Duman wrote of her experiences interviewing judges as a reporter for a legal periodical: “One judge remembered watching his own father preside over a courthouse, and his dad's willingness to laugh and empathize with the defendants.
Another, remembering her own wacky relatives, compared them to folks willing to represent themselves in court. A third judge spoke of his service year in urban America during the early 1960s and explained how that perspective clarified for him how difficult it might be for someone who is poor and unstable to meet court ordered requirements.
I thought of those judges as I read all the criticism about Sonia Sotomayor, President Barack Obama's Supreme Court nominee…”
Yet she never once addressed that in America, Judges are expected to impartially uphold the rule of law by applying known principles to the laws, without the intervention of personal discretion in their application.
Contrast the following two statements, the first statement made by Judge Miriam Cederbaum, on the Southern district bench, and the second by Sonia Sotomayor, U.S. Court of Appeals:
"Judges must transcend their personal sympathies and prejudices and aspire to achieve a greater degree of fairness and integrity based on the reason of law."
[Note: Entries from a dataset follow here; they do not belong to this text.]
(** ** Moving a cursor and then using it *)

(** X7: after an accepted [SetPopIndex(index)] with [index] away from the
    write cursor, [Pop] returns the byte that [GetValueAt] shows at the
    absolute index [index], and the read cursor moves one place on around
    the window. *)
Theorem SetPopIndex_then_Pop (s : CyclicBuffer) (index : Z) :
  wf s ->
  bottom_index s <= index <= top_index s ->
  index <> write_ptr s ->
  exists b s',
    snd (SetPopIndex index s) = BUFFER_OK /\
    Pop (fst (SetPopIndex index s)) = Some (b, s') /\
    GetValueAt index false false s = Some b /\
    GetPopIndex s' = next s index /\
    buffer s' = buffer s.
Proof.
  intros [(Hsz & Hl & Hb & Ht) [Hw Hr]] Hidx Hne.
  destruct (load_in_range (buffer s) index) as [b Hld]; [lia|].
  unfold SetPopIndex.
  destruct (Z.gtb_spec index (top_index s)); [lia|].
  destruct (Z.ltb_spec index (bottom_index s)); [lia|].
  simpl. unfold Pop, GetValueAt, translate, next. simpl.
  destruct (Z.eqb_spec index (write_ptr s)); [contradiction|].
  rewrite Z.geb_leb.
  destruct (Z.leb_spec (buffer_size s) index); [lia|].
  destruct (Z.gtb_spec index (top_index s)); [lia|].
  destruct (Z.ltb_spec index (bottom_index s)); [lia|]. simpl.
  destruct (Z.eqb_spec index (top_index s)) as [E|E].
  - simpl. rewrite <- E, Hld. simpl. do 2 eexists. repeat split.
  - rewrite Hld. simpl. rewrite u32_small by lia.
    do 2 eexists. repeat split.
Qed.

Lemma SetPopIndex_then_Pop_witness :
  wf buf16_ABCD /\
  exists b s',
    snd (SetPopIndex 2 buf16_ABCD) = BUFFER_OK /\
    Pop (fst (SetPopIndex 2 buf16_ABCD)) = Some (b, s') /\
    GetValueAt 2 false false buf16_ABCD = Some b /\
    GetPopIndex s' = next buf16_ABCD 2 /\
    buffer s' = buffer buf16_ABCD.
Proof.
  assert (Hwf : wf buf16_ABCD)
    by (unfold wf, mem_inv, cursor_inv, UINT_MAX; simpl; lia).
  split; [exact Hwf|].
  apply (SetPopIndex_then_Pop buf16_ABCD 2 Hwf); simpl; lia.
Defined.

(** X8: after an accepted [SetPushIndex(index)], [Push(ch)] stores [ch] at the
    absolute index [index], where [GetValueAt] then finds it, changes no
    other byte, and leaves the write cursor one place on around the
    window. *)
Theorem SetPushIndex_then_Push (s : CyclicBuffer) (index : Z) (ch : byte) :
  wf s ->
  bottom_index s <= index <= top_index s ->
  exists s',
    snd (SetPushIndex index s) = BUFFER_OK /\
    Push ch (fst (SetPushIndex index s)) = Some s' /\
    GetValueAt index false false s' = Some ch /\
    GetPushIndex s' = next s index /\
    (forall j, j <> index -> load (buffer s') j = load (buffer s) j).
Proof.
  intros [(Hsz & Hl & Hb & Ht) [Hw Hr]] Hidx.
  assert (Hst : store (buffer s) index ch
                = Some (upd (buffer s) (Z.to_nat index) ch))
    by (apply store_in_range; lia).
  unfold SetPushIndex.
  destruct (Z.gtb_spec index (top_index s)); [lia|].
  destruct (Z.ltb_spec index (bottom_index s)); [lia|].
  simpl. unfold Push. simpl. rewrite Hst. simpl.
  rewrite u32_small by lia.
  eexists. split; [reflexivity|]. split; [reflexivity|].
  unfold GetValueAt, translate, GetPushIndex, next. simpl.
  rewrite Z.geb_leb.
  destruct (Z.leb_spec (buffer_size s) index); [lia|].
  destruct (Z.gtb_spec index (top_index s)); [lia|].
  destruct (Z.ltb_spec index (bottom_index s)); [lia|]. simpl.
  repeat split.
  - eapply load_store_same; eauto.
  - cases; lia.
  - intros j Hj. eapply load_store_other; eauto.
Qed.

Lemma SetPushIndex_then_Push_witness :
  wf buf16 /\
  exists s',
    snd (SetPushIndex 15 buf16) = BUFFER_OK /\
    Push "Q"%byte (fst (SetPushIndex 15 buf16)) = Some s' /\
    GetValueAt 15 false false s' = Some "Q"%byte /\
    GetPushIndex s' = next buf16 15 /\
    (forall j, j <> 15 -> load (buffer s') j = load (buffer buf16) j).
Proof.
  split; [exact wf_buf16|].
  apply (SetPushIndex_then_Push buf16 15 "Q"%byte wf_buf16). simpl. lia.
Defined.

(** ** Refused calls *)

(** X9: a call that returns a code other than [BUFFER_OK] has written nothing
    but the cached code; a refused [SetValueAt] has written nothing at
    all. *)
Theorem refused_call_changes_only_code
    (s : CyclicBuffer) (index size : Z) (outcome : option (list byte))
    (v : byte) (uo lo : bool) :
  (snd (SetPopIndex index s) <> BUFFER_OK ->
   fst (SetPopIndex index s) = set_error (snd (SetPopIndex index s)) s) /\
  (snd (SetPushIndex index s) <> BUFFER_OK ->
   fst (SetPushIndex index s) = set_error (snd (SetPushIndex index s)) s) /\
  (forall s' e, SetTopIndex index s = Some (s', e) -> e <> BUFFER_OK ->
                s' = set_error e s) /\
  (forall s' e, SetBottomIndex index s = Some (s', e) -> e <> BUFFER_OK ->
                s' = set_error e s) /\
  (snd (ReallocBuffer size outcome s) <> BUFFER_OK ->
   fst (ReallocBuffer size outcome s)
   = set_error (snd (ReallocBuffer size outcome s)) s) /\
  (forall s' e, SetValueAt index v uo lo s = Some (s', e) -> e <> BUFFER_OK ->
                s' = s).
Proof.
  repeat split.
  - unfold SetPopIndex. cases; simpl; congruence.
  - unfold SetPushIndex. cases; simpl; congruence.
  - intros s' e. unfold SetTopIndex.
    destruct (index >? u32 (buffer_size s - 1)); [now intros [= <- <-]|].
    destruct (index <? bottom_index s); [now intros [= <- <-]|].
    match goal with |- bind ?m _ = _ -> _ => destruct m; simpl end;
      [|discriminate].
    intros [= <- <-]. congruence.
  - intros s' e. unfold SetBottomIndex.
    destruct (index >? u32 (buffer_size s - 1)); [now intros [= <- <-]|].
    destruct (index >? top_index s); [now intros [= <- <-]|].
    match goal with |- bind ?m _ = _ -> _ => destruct m; simpl end;
      [|discriminate].
    intros [= <- <-]. congruence.
  - unfold ReallocBuffer.
    destruct (size =? 0); [reflexivity|].
    destruct (size =? buffer_size s); [simpl; congruence|].
    destruct (realloc (buffer s) size outcome); simpl; congruence.
  - intros s' e. rewrite SetValueAt_unfold.
    destruct (rejected (translate index uo s) lo s); [now intros [= <- <-]|].
    destruct (store (buffer s) (translate index uo s) v); simpl;
      [|discriminate].
    intros [= <- <-]. congruence.
Qed.

Lemma refused_call_changes_only_code_witness :
  fst (SetPopIndex 16 buf16) = set_error BUFFER_INDEX_GREATER buf16 /\
  fst (SetPushIndex 2 buf16_bottom5) = set_error BUFFER_INDEX_LESS buf16_bottom5 /\
  SetTopIndex 3 buf16_bottom5
    = Some (set_error BUFFER_INDEX_COLLISION_LESS buf16_bottom5,
            BUFFER_INDEX_COLLISION_LESS) /\
  SetBottomIndex 12 buf16_top10
    = Some (set_error BUFFER_INDEX_COLLISION_GREATER buf16_top10,
            BUFFER_INDEX_COLLISION_GREATER) /\
  fst (ReallocBuffer 0 None buf16) = set_error BUFFER_INCORRECT_SIZE buf16 /\
  SetValueAt 16 "X"%byte true false buf16
    = Some (buf16, BUFFER_INDEX_OUT_OF_RANGE).
Proof.
  pose proof (refused_call_changes_only_code buf16 16 0 None "X"%byte
                true false) as (H1 & _ & _ & _ & H5 & H6).
  pose proof (refused_call_changes_only_code buf16_bottom5 2 0 None "X"%byte
                true false) as (_ & H2 & _).
  pose proof (refused_call_changes_only_code buf16_bottom5 3 0 None "X"%byte
                true false) as (_ & _ & H3 & _).
  pose proof (refused_call_changes_only_code buf16_top10 12 0 None "X"%byte
                true false) as (_ & _ & _ & H4 & _).
  assert (N1 : BUFFER_INDEX_GREATER <> BUFFER_OK) by discriminate.
  assert (N2 : BUFFER_INDEX_LESS <> BUFFER_OK) by discriminate.
  assert (N3 : BUFFER_INDEX_COLLISION_LESS <> BUFFER_OK) by discriminate.
  assert (N4 : BUFFER_INDEX_COLLISION_GREATER <> BUFFER_OK) by discriminate.
  assert (N5 : BUFFER_INCORRECT_SIZE <> BUFFER_OK) by discriminate.
  assert (N6 : BUFFER_INDEX_OUT_OF_RANGE <> BUFFER_OK) by discriminate.
  refine (conj (H1 N1) (conj (H2 N2) (conj _ (conj _ (conj (H5 N5) _))))).
  - exact (f_equal (fun x => Some (x, BUFFER_INDEX_COLLISION_LESS))
             (H3 _ _ eq_refl N3)).
  - exact (f_equal (fun x => Some (x, BUFFER_INDEX_COLLISION_GREATER))
             (H4 _ _ eq_refl N4)).
  - exact (f_equal (fun x => Some (x, BUFFER_INDEX_OUT_OF_RANGE))
             (H6 _ _ eq_refl N6)).
Defined.
(** * MovieIsFine: the IMDB parental-guide scraper, its batch driver and the
    translation pass, embedded from [src/data/*.py]. *)

From Stdlib Require Import ZArith NArith List Lia String Ascii Bool DecimalString.
From stdpp Require Import prelude.

Local Open Scope Z_scope.

(* ===================================================================== *)
(** * Part I. Definitions                                                 *)
(* ===================================================================== *)

(** ** Python [str]: sequences of Unicode code points *)
Module Str.

Abbreviation char := N (only parsing).
Abbreviation str := (list N) (only parsing).

(** An ASCII literal of the source, as code points. *)
Fixpoint py (s : string) : str :=
  match s with
  | EmptyString => []
  | String a s' => N_of_ascii a :: py s'
  end.

(** The double quote, which a literal of this file cannot hold. *)
Definition dq : str := [34%N].

(** [q s] is the source text ["s"], quotes included. *)
Definition q (s : string) : str := dq ++ py s ++ dq.

Definition str_eqb (a b : str) : bool := bool_decide (a = b).

(** [s.startswith(p)] *)
Fixpoint startswith (p s : str) : bool :=
  match p, s with
  | [], _ => true
  | a :: p', b :: s' => N.eqb a b && startswith p' s'
  | _ :: _, [] => false
  end.

(** [p in s] for strings. *)
Fixpoint contains (p s : str) : bool :=
  startswith p s ||
  match s with
  | [] => false
  | _ :: s' => contains p s'
  end.

(** [str.isspace] on one character, and [\s] of a [str] pattern: the
    characters CPython's [_PyUnicode_IsWhitespace] accepts. *)
Definition isspace (c : char) : bool :=
  ((9 <=? c) && (c <=? 13) || (28 <=? c) && (c <=? 32) ||
   (c =? 133) || (c =? 160) || (c =? 5760) ||
   (8192 <=? c) && (c <=? 8202) || (c =? 8232) || (c =? 8233) ||
   (c =? 8239) || (c =? 8287) || (c =? 12288))%N.

(** [\d] of a [str] pattern, [str.isdecimal]: the decimal digits of
    Unicode 14, as CPython 3.11 has them, by ranges. *)
Definition decimal_ranges : list (N * N) :=
  [(48, 57); (1632, 1641); (1776, 1785); (1984, 1993); (2406, 2415); (2534, 2543);
   (2662, 2671); (2790, 2799); (2918, 2927); (3046, 3055); (3174, 3183); (3302, 3311);
   (3430, 3439); (3558, 3567); (3664, 3673); (3792, 3801); (3872, 3881); (4160, 4169);
   (4240, 4249); (6112, 6121); (6160, 6169); (6470, 6479); (6608, 6617); (6784, 6793);
   (6800, 6809); (6992, 7001); (7088, 7097); (7232, 7241); (7248, 7257);
   (42528, 42537); (43216, 43225); (43264, 43273); (43472, 43481); (43504, 43513);
   (43600, 43609); (44016, 44025); (65296, 65305); (66720, 66729); (68912, 68921);
   (69734, 69743); (69872, 69881); (69942, 69951); (70096, 70105); (70384, 70393);
   (70736, 70745); (70864, 70873); (71248, 71257); (71360, 71369); (71472, 71481);
   (71904, 71913); (72016, 72025); (72784, 72793); (73040, 73049); (73120, 73129);
   (92768, 92777); (92864, 92873); (93008, 93017); (120782, 120831); (123200, 123209);
   (123632, 123641); (125264, 125273); (130032, 130041)]%N.

Definition isdecimal (c : char) : bool :=
  existsb (fun r => (r.1 <=? c)%N && (c <=? r.2)%N) decimal_ranges.

(** [s] without its leading characters in [p]. *)
Fixpoint drop_while (p : char -> bool) (s : str) : str :=
  match s with
  | c :: s' => if p c then drop_while p s' else s
  | [] => []
  end.

Definition lstrip (s : str) : str := drop_while isspace s.

Definition rstrip (s : str) : str := rev (lstrip (rev s)).

(** [s.strip()] *)
Definition strip (s : str) : str := rstrip (lstrip s).

(** [rstrip] by recursion on the string: the same function (lemma
    [rstrip_direct_eq]). *)
Fixpoint rstrip_direct (s : str) : str :=
  match s with
  | [] => []
  | c :: s' =>
      match rstrip_direct s' with
      | [] => if isspace c then [] else [c]
      | r => c :: r
      end
  end.

(** Every run of whitespace replaced by one space, [prev_space] saying
    that the character before was whitespace: what
    [re.sub(r'\s+', ' ', s)] computes (lemma [sub_whitespace_run]). *)
Fixpoint squeeze (prev_space : bool) (s : str) : str :=
  match s with
  | [] => []
  | c :: s' =>
      if isspace c
      then if prev_space then squeeze true s' else 32%N :: squeeze true s'
      else c :: squeeze false s'
  end.

(** A string that does not begin with whitespace. *)
Definition no_lead (s : str) : Prop :=
  match s with
  | [] => True
  | c :: _ => isspace c = false
  end.

(** Whitespace only as single spaces. *)
Fixpoint single_spaced (prev_space : bool) (s : str) : bool :=
  match s with
  | [] => true
  | c :: s' =>
      if isspace c
      then (c =? 32)%N && negb prev_space && single_spaced true s'
      else single_spaced false s'
  end.

(** Text in normal form: the only whitespace in it is the space, no two
    spaces follow each other, and it neither begins nor ends with one. *)
Definition normalized (s : str) : Prop :=
  (forall c, c ∈ s -> isspace c = true -> c = 32%N)
  /\ (forall a c c' b, s = a ++ c :: c' :: b -> isspace c = true -> isspace c' = false)
  /\ (forall c b, s = c :: b -> isspace c = false)
  /\ (forall a c, s = a ++ [c] -> isspace c = false).

End Str.

(** ** The scraper's records ([imdb_parental_guide_scraper.py], lines 27-60) *)
Module Guide.
Import Str.

Record CertificationRating := { rating : str; note : str }.
Record CertificationItem := { country : str; ratings : list CertificationRating }.
Record CategoryInfo := { severity : str; items : list str }.

Record ParentalGuide := {
  imdb_id : str;
  title : str;
  url : str;
  content_rating : str;
  sex_nudity : CategoryInfo;
  violence_gore : CategoryInfo;
  profanity : CategoryInfo;
  alcohol_drugs_smoking : CategoryInfo;
  frightening_intense : CategoryInfo;
  certifications : list CertificationItem
}.

End Guide.

(** ** Python's [re]: the patterns of the source and their backtracking
    semantics *)
Module Re.
Import Str.

(** One-character patterns. *)
Inductive cset : Type :=
| CAny                                      (* [.] under [re.DOTALL] *)
| CDot                                      (* [.] otherwise *)
| CSpace                                    (* [\s] *)
| CDigit                                    (* [\d] *)
| CSet (negated : bool) (ranges : list (char * char)).  (* [[...]], [[^...]] *)

Definition in_ranges (c : char) (ranges : list (char * char)) : bool :=
  existsb (fun r => (r.1 <=? c)%N && (c <=? r.2)%N) ranges.

Definition cmatch (cs : cset) (c : char) : bool :=
  match cs with
  | CAny => true
  | CDot => negb (c =? 10)%N
  | CSpace => isspace c
  | CDigit => isdecimal c
  | CSet negated ranges => xorb negated (in_ranges c ranges)
  end.

(** The character [c] of an ASCII literal, as a one-element range. *)
Definition ch (a : ascii) : char * char := (N_of_ascii a, N_of_ascii a).

(** The patterns the source uses. A repetition is always of a
    one-character pattern: [RRep cs lo hi greedy] is [cs{lo,hi}], lazy when
    [greedy] is false, unbounded when [hi] is [None]. *)
Inductive regex : Type :=
| REps
| RLit (l : str)
| RSet (cs : cset)
| RRep (cs : cset) (lo : nat) (hi : option nat) (greedy : bool)
| RSeq (r1 r2 : regex)
| RAlt (r1 r2 : regex)
| RGroup (n : nat) (r : regex)
| RLook (r : regex)                         (* [(?=r)] *)
| RBol                                      (* [^] *)
| REol.                                     (* [$] *)

(** Captured groups, the most recent capture of a group first. *)
Definition groups := list (nat * str).

(** A way to match: the position reached, the text left, the groups. *)
Definition way : Type := nat * str * groups.

(** [s] without the prefix [l], when it starts with it. *)
Fixpoint strip_prefix (l s : str) : option str :=
  match l, s with
  | [], _ => Some s
  | a :: l', b :: s' => if (a =? b)%N then strip_prefix l' s' else None
  | _ :: _, [] => None
  end.

(** The length of the longest prefix of [s] in [cs]. *)
Fixpoint span (cs : cset) (s : str) : nat :=
  match s with
  | c :: s' => if cmatch cs c then S (span cs s') else O
  | [] => O
  end.

(** The numbers of characters a repetition may take, in the order the
    matcher tries them. *)
Definition counts (cs : cset) (lo : nat) (hi : option nat) (greedy : bool) (s : str)
  : list nat :=
  let m := match hi with Some h => Nat.min h (span cs s) | None => span cs s end in
  if (m <? lo)%nat then []
  else if greedy then rev (seq lo (m - lo + 1)) else seq lo (m - lo + 1).

(** All the ways [r] matches at position [i], where the text left is [s],
    in the order a backtracking matcher finds them. *)
Fixpoint run (r : regex) (i : nat) (s : str) (g : groups) : list way :=
  match r with
  | REps => [(i, s, g)]
  | RLit l =>
      match strip_prefix l s with
      | Some s' => [((i + length l)%nat, s', g)]
      | None => []
      end
  | RSet cs =>
      match s with
      | c :: s' => if cmatch cs c then [(S i, s', g)] else []
      | [] => []
      end
  | RRep cs lo hi greedy =>
      map (fun k => ((i + k)%nat, drop k s, g)) (counts cs lo hi greedy s)
  | RSeq r1 r2 =>
      flat_map (fun w : way => run r2 w.1.1 w.1.2 w.2) (run r1 i s g)
  | RAlt r1 r2 => run r1 i s g ++ run r2 i s g
  | RGroup n r1 =>
      map (fun w : way => (w.1.1, w.1.2, (n, take (w.1.1 - i) s) :: w.2)) (run r1 i s g)
  | RLook r1 =>
      match run r1 i s g with
      | w :: _ => [(i, s, w.2)]
      | [] => []
      end
  | RBol => if (i =? 0)%nat then [(i, s, g)] else []
  | REol =>
      match s with
      | [] => [(i, s, g)]
      | [c] => if (c =? 10)%N then [(i, s, g)] else []
      | _ => []
      end
  end.

(** A way to match from position [i] ends at a position of the text,
    not before [i], with the text from there on left. *)
Definition way_ok (i : nat) (s : str) (w : way) : Prop :=
  (i <= w.1.1)%nat /\ (w.1.1 - i <= length s)%nat /\ w.1.2 = drop (w.1.1 - i) s.

(** A match object. *)
Record rmatch := {
  m_start : nat;
  m_end : nat;
  m_text : str;                             (* [group(0)] *)
  m_groups : groups
}.

(** [m.group(n)] for a group that took part in the match; the empty
    string, as in [findall], for one that did not. *)
Definition group (n : nat) (m : rmatch) : str :=
  match List.find (fun e : nat * str => (e.1 =? n)%nat) (m_groups m) with
  | Some e => e.2
  | None => []
  end.

(** The match at position [i], if any; with [must_advance], one that
    does not end at [i]. *)
Definition match_at (r : regex) (must_advance : bool) (i : nat) (s : str) : option rmatch :=
  match List.find (fun w : way => negb must_advance || (i <? w.1.1)%nat) (run r i s []) with
  | Some w => Some {| m_start := i; m_end := w.1.1;
                      m_text := take (w.1.1 - i) s; m_groups := w.2 |}
  | None => None
  end.

(** [re.search]: the match at the first position that has one. *)
Fixpoint search_from (r : regex) (i : nat) (s : str) : option rmatch :=
  match match_at r false i s with
  | Some m => Some m
  | None =>
      match s with
      | [] => None
      | _ :: s' => search_from r (S i) s'
      end
  end.

Definition search (r : regex) (s : str) : option rmatch := search_from r 0 s.

(** The successive matches of [findall], [sub] and [split]: after a match
    the scan goes on where it ended, and after an empty match the next
    one at the same position must not be empty. [skip] characters of a
    match just found are still to pass. *)
Fixpoint finditer_from (r : regex) (i skip : nat) (s : str) {struct s} : list rmatch :=
  match skip with
  | S k =>
      match s with
      | [] => []
      | _ :: s' => finditer_from r (S i) k s'
      end
  | O =>
      let next (k : nat) :=
        match s with
        | [] => []
        | _ :: s' => finditer_from r (S i) k s'
        end in
      match match_at r false i s with
      | None => next O
      | Some m =>
          if (m_end m =? i)%nat then
            m :: match match_at r true i s with
                 | None => next O
                 | Some m' => m' :: next (m_end m' - i - 1)%nat
                 end
          else m :: next (m_end m - i - 1)%nat
      end
  end.

Definition finditer (r : regex) (s : str) : list rmatch := finditer_from r 0 0 s.

(** Matches one after the other from position [from] on, none
    beginning before the one before it ends. *)
Fixpoint in_order (from : nat) (ms : list rmatch) : Prop :=
  match ms with
  | [] => True
  | m :: ms' =>
      (from <= m_start m)%nat /\ (m_start m <= m_end m)%nat /\ in_order (m_end m) ms'
  end.

(** [re.findall] for a pattern with one group, and with two. *)
Definition findall1 (r : regex) (s : str) : list str := map (group 1) (finditer r s).

Definition findall2 (r : regex) (s : str) : list (str * str) :=
  map (fun m => (group 1 m, group 2 m)) (finditer r s).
Sotomayor when questioned whether "achieving that goal is possible in all or even in most cases," wondered if "by ignoring our differences as women or men of color we do a disservice both to the law and society."
Duman’s contention that “our greatest hope is that those who have power over the rest of us aren't droids but people who bring their very best judgment to work based on what they've been trained to do and their own life experiences” in spite of her experiences “interviewing judges for the written profiles we published each week,” suggests her lack of respect for the primary function judges have in upholding the law. Instead she wants them to impose their “experiences” and personal “opinions,” claiming that as long as we try cases in front of “people” (judges), the final evaluation “will fall to a human,” to “evaluate” the law.
Duman, childishly wooed by the political-correctness of a Hispanic female Supreme Court Justice, has done a great disservice by ignoring the fact that judges must strive for impartiality, arriving at decisions guided by a dispassionate analysis of the law, regardless of their ethnicity or gender.